INSTRUCTIONS FOR THE TASK: When the line with "q_image_png := fun i => Some i;" appears below, start repeating lines exactly, and keep going through the line with "tw_next : positive;"; add nothing outside that span.
═══ DATA UNDER STUDY ═══
(* ===== verification/Toy.v ===== *)
(** A small concrete Qt that satisfies every law of the interface: the
    instance at which theorems with hypotheses are evaluated. *)
From S2P Require Export RequestsOk.

(** * Definitions *)

#[export] Instance toy_types : QtTypes | 1000 := {|
  qimage := string; qpixmap := string; qicon := string; qcolor := string; qdate := string;
  qtime := string; qdatetime := string; qurl := string; qfont := string; qkeysequence := string;
  quuid := string; qregularexpression := string * Z; qgeocoordinate := double * double * double;
  qhostaddress := string; qnetworkrequest := string * list (string * string); qopaque := unit;
|}.

(** [%1] and [%2] replaced in a format. *)
Fixpoint toy_arg (digit : Ascii.ascii) (fmt a : string) : string :=
  match fmt with
  | String "%"%char (String d rest) =>
      if bool_decide (d = digit) then (a ++ toy_arg digit rest a)%string
      else String "%"%char (String d (toy_arg digit rest a))
  | String c rest => String c (toy_arg digit rest a)
  | EmptyString => EmptyString
  end.

Fixpoint toy_digits (fuel : nat) (n : Z) (acc : string) : string :=
  match fuel with
  | O => acc
  | S fuel' =>
      let acc' := String (Ascii.ascii_of_nat (48 + Z.to_nat (n mod 10))) acc in
      if n / 10 =? 0 then acc' else toy_digits fuel' (n / 10) acc'
  end.

Definition toy_number (z : Z) : string :=
  if z <? 0 then String "-"%char (toy_digits 25 (- z) estr) else toy_digits 25 z estr.

Definition toy_nonempty (s : string) : option string := if str_empty s then None else Some s.

Fixpoint toy_key (keys : list (string * Z)) (key : string) : option Z :=
  match keys with
  | [] => None
  | (k, v) :: keys' => if bool_decide (k = key) then Some (v mod 2 ^ 64) else toy_key keys' key
  end.

Definition toy_to_variant (v : json) : @qvariant toy_types :=
  match v with
  | JUndefined => VInvalid
  | JNull => VNullptr
  | JBool b => VBool b
  | JDouble d => VDouble d
  | JString s => VString s
  | JArray a => VJsonArray a
  | JObject o => VJsonObject o
  end.

Definition toy_from_variant (v : @qvariant toy_types) : json :=
  match v with
  | VBool b => JBool b
  | VDouble d => JDouble d
  | VString s => JString s
  | VInt z | VUInt z => JDouble (double_of_Z z)
  | VStringList l => strings_array l
  | _ => JNull
  end.

Definition toy_convert (v : @qvariant toy_types) (t : metatype) : bool * @qvariant toy_types :=
  match v, t with
  | VDouble d, MT_Int => (true, VInt (trunc_Z d))
  | VDouble d, MT_UInt => (true, VUInt (trunc_Z d))
  | VObject _ p, MT_QObjectPtr c => (true, VObject c p)
  | _, MT_QString => (false, VString estr)
  | _, _ => (false, v)
  end.

Definition toy_default (t : metatype) : @qvariant toy_types :=
  match t with
  | MT_QString => VString estr
  | MT_Int => VInt 0
  | MT_Bool => VBool false
  | MT_QPoint => VPoint 0 0
  | _ => VInvalid
  end.

(** A reflected class with one method, one signal and one writable property. *)
Definition toy_method (signature : string) (kind : method_type) (params : list metatype)
    (result : metatype) : metamethod :=
  MetaMethod signature true kind APublic (Some (mt_name result)) [] (mt_name <$> params) params result.

Definition toy_object_meta : metaobject :=
  MetaObject "QObject" None [MetaProperty "objectName" MT_QString true true true true]
    [toy_method "setObjectName(QString)" MSlot [MT_QString] MT_Void;
     toy_method "destroyed(QObject*)" MSignal [MT_QObjectPtr "QObject"] MT_Void] [] [].

Definition toy_class_meta (c : string) : metaobject :=
  if bool_decide (c = "QObject"%string) then toy_object_meta
  else MetaObject c (Some toy_object_meta) (mo_properties toy_object_meta)
         (mo_methods toy_object_meta) [] [].

Definition toy_find {A} (name : A -> string) (key : string) (l : list A) : option A :=
  match filter (fun a => name a = key) l with
  | a :: _ => Some a
  | [] => None
  end.

(** The JSON texts the toy parser knows. *)
Definition toy_known : list (list (string * string)) :=
  [[("op", "application")]; [("op", "new"); ("class", "QWidget")]]%string.

Definition toy_quoted (t : string) : string := (dquote ++ t ++ dquote)%string.

Definition toy_text (members : list (string * string)) : string :=
  ("{" ++ str_join "," ((fun m => toy_quoted m.1 ++ ":" ++ toy_quoted m.2)%string <$> members) ++ "}")%string.

Definition toy_parse (text : string) : string * option json :=
  match filter (fun members => toy_text members = text) toy_known with
  | members :: _ => (estr, Some (JObject (make_members ((fun m => (m.1, JString m.2)) <$> members))))
  | [] => ("illegal value"%string, None)
  end.

#[export] Instance toy_lib : QtLib | 1000 := {|
  q_arg := toy_arg "1"%char;
  q_arg2 := fun fmt a b => toy_arg "2"%char (toy_arg "1"%char fmt a) b;
  q_number := toy_number;
  q_to_latin1 := fun s => s;
  q_from_latin1 := fun s => s;
  q_from_utf8 := fun s => s;
  q_section_last := fun s => (split_qualified s).2;
  q_to_long_long := fun s => if bool_decide (s = "-9223372036854775808"%string)
                             then Some (- 2 ^ 63) else None;
  q_to_ulong_long := fun s => None;
  q_from_base64 := fun s => Some s;
  q_to_base64 := fun s => s;
  q_normalized_signature := fun s => str_remove " "%char s;
  q_parse_document := toy_parse;
  q_document_compact := fun j => "{}"%string;
  q_key_to_value64 := fun e key => toy_key (me_keys e) key;
  q_keys_to_value64 := fun e key => toy_key (me_keys e) key;
  q_meta_object := fun t =>
    match t with
    | MT_QObjectPtr c => Some (toy_class_meta c)
    | MT_Enum n _ => Some (MetaObject "Qt" None [] [] []
        [MetaEnum "Orientation" "Qt" false [("Horizontal"%string, 1); ("Vertical"%string, 2)]])
    | _ => None
    end;
  q_is_gadget := fun t => false;
  q_index_of_method := fun m s => toy_find mm_signature s (mo_methods m);
  q_index_of_signal := fun m s =>
    toy_find mm_signature s (filter (fun x => mm_type x = MSignal) (mo_methods m));
  q_index_of_property := fun m s => toy_find mp_name s (mo_properties m);
  q_to_variant := toy_to_variant;
  q_from_variant := toy_from_variant;
  q_convert := toy_convert;
  q_default_variant := toy_default;
  q_object_of := fun v => match v with VObject _ p => p | _ => None end;
  q_uuid := fun s => s;
  q_uuid_text := fun s => s;
  q_regexp := fun p o => (p, o);
  q_regexp_error := fun _ => None;
  q_regexp_pattern := fst;
  q_regexp_options := snd;
  q_geo := fun a b => (a, b, S754_nan);
  q_geo_altitude := fun a b c => (a, b, c);
  q_geo_valid := fun _ => true;
  q_geo_fields := fun g => g;
  q_host := toy_nonempty;
  q_host_text := fun s => s;
  q_url := fun s => s;
  q_url_error := fun s => if str_empty s then Some "empty URL"%string else None;
  q_url_encoded := fun s => s;
  q_request := fun u => (u, []);
  q_request_set_header := fun k v r => (r.1, r.2 ++ [(k, v)]);
  q_request_headers := snd;
  q_request_url := fst;
  q_image_from_data := toy_nonempty;
  q_image_png := fun i => Some i;
  q_pixmap_of_image := fun i => i;
  q_image_of_pixmap := fun i => i;
  q_icon_of_pixmap := fun i => i;
  q_pixmap_of_icon := fun i => i;
  q_color := toy_nonempty;
  q_color_name := fun s => s;
  q_date := toy_nonempty;
  q_date_text := fun s => s;
  q_time := fun s _ => toy_nonempty s;
  q_time_text := fun s _ => s;
  q_datetime_ms := toy_nonempty;
  q_datetime_iso := toy_nonempty;
  q_datetime_text := fun s => s;
  q_font := toy_nonempty;
  q_font_text := fun s => s;
  q_keysequence := fun s => s;
  q_keysequence_text := fun s => s;
|}.

(** The world: objects are numbered from 1 and their parents have smaller
    numbers; an object is alive while it and all its ancestors are kept. *)
Record toy_world : Type := ToyWorld {
  tw_next : positive;
  tw_class : gmap positive string;
  tw_parent : gmap positive positive;
  tw_kept : gmap positive unit;
  tw_layout : gmap positive positive;
  tw_running : bool;
  tw_next_spy : positive;
  tw_spies : gmap positive (list (list (@qvariant toy_types)));
}.

Definition toy_parent (w : toy_world) (p : positive) : option positive :=
  match tw_parent w !! p with
  | Some q => if (q <? p)%positive then Some q else None
  | None => None
  end.

Definition toy_kept (w : toy_world) (p : positive) : bool :=
  match tw_kept w !! p with
  | Some _ => (p <? tw_next w)%positive
  | None => false
  end.

Fixpoint toy_alive_upto (fuel : nat) (w : toy_world) (p : positive) : bool :=
  toy_kept w p &&
  match toy_parent w p with
  | None => true
  | Some q => match fuel with O => false | S fuel' => toy_alive_upto fuel' w q end
  end.

Definition toy_alive (w : toy_world) (p : positive) : bool := toy_alive_upto (Pos.to_nat p) w p.

Definition toy_delete (p : positive) (w : toy_world) : toy_world :=
  ToyWorld (tw_next w) (tw_class w) (tw_parent w) (delete p (tw_kept w)) (tw_layout w)
    (tw_running w) (tw_next_spy w) (tw_spies w).

Fixpoint first_object (args : list cxx_arg) : option positive :=
  match args with
  | [] => None
  | AObject p :: _ => p
  | _ :: args' => first_object args'
  end.

Definition toy_new (c : string) (args : list cxx_arg) (w : toy_world) : positive * toy_world :=
  let p := tw_next w in
  (p, ToyWorld (Pos.succ p) (<[p := c]> (tw_class w))
        (match first_object args with
         | Some q => if toy_alive w q then <[p := q]> (tw_parent w) else delete p (tw_parent w)
         | None => delete p (tw_parent w)
         end)
        (<[p := tt]> (tw_kept w)) (tw_layout w) (tw_running w) (tw_next_spy w) (tw_spies w)).

Definition toy_set_spies (n : positive) (m : gmap positive (list (list (@qvariant toy_types))))
    (w : toy_world) : toy_world :=
  ToyWorld (tw_next w) (tw_class w) (tw_parent w) (tw_kept w) (tw_layout w) (tw_running w) n m.

Definition toy_set_running (b : bool) (w : toy_world) : toy_world :=
  ToyWorld (tw_next w) (tw_class w) (tw_parent w) (tw_kept w) (tw_layout w) b (tw_next_spy w)
    (tw_spies w).

(** The calls the examples use; every other one raises an exception. *)
Definition toy_native {A : Type} (n : native A) : toy_world -> reply A * toy_world :=
  match n in native B return toy_world -> reply B * toy_world with
  | CreateApplication => fun w => (Replied tt, toy_set_running true w)
  | ProcessEvents => fun w => (Replied tt, w)
  | EventLoopWait _ => fun w => (Replied tt, w)
  | QNew c args => fun w => let '(p, w') := toy_new c args w in (Replied p, w')
  | QWidget_width _ => fun w => (Replied 640, w)
  | QWidget_window o => fun w => (Replied (if (o <? tw_next w)%positive then Some o else None), w)
  | ReadProperty _ _ => fun w => (Replied (VString "name"), w)
  | WriteProperty _ _ _ => fun w => (Replied true, w)
  | NewSpy _ _ => fun w =>
      (Replied (tw_next_spy w),
       toy_set_spies (Pos.succ (tw_next_spy w)) (<[tw_next_spy w := []]> (tw_spies w)) w)
  | SpyTakeFirst spy => fun w =>
      match tw_spies w !! spy with
      | Some (e :: rest) => (Replied e, toy_set_spies (tw_next_spy w) (<[spy := rest]> (tw_spies w)) w)
      | _ => (Replied [], w)
      end
  | _ => fun w => (Raised (Some "not supported"%string), w)
  end.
═══
ANSWER BOX:
  q_image_png := fun i => Some i;
  q_pixmap_of_image := fun i => i;
  q_image_of_pixmap := fun i => i;
  q_icon_of_pixmap := fun i => i;
  q_pixmap_of_icon := fun i => i;
  q_color := toy_nonempty;
  q_color_name := fun s => s;
  q_date := toy_nonempty;
  q_date_text := fun s => s;
  q_time := fun s _ => toy_nonempty s;
  q_time_text := fun s _ => s;
  q_datetime_ms := toy_nonempty;
  q_datetime_iso := toy_nonempty;
  q_datetime_text := fun s => s;
  q_font := toy_nonempty;
  q_font_text := fun s => s;
  q_keysequence := fun s => s;
  q_keysequence_text := fun s => s;
|}.

(** The world: objects are numbered from 1 and their parents have smaller
    numbers; an object is alive while it and all its ancestors are kept. *)
Record toy_world : Type := ToyWorld {
  tw_next : positive;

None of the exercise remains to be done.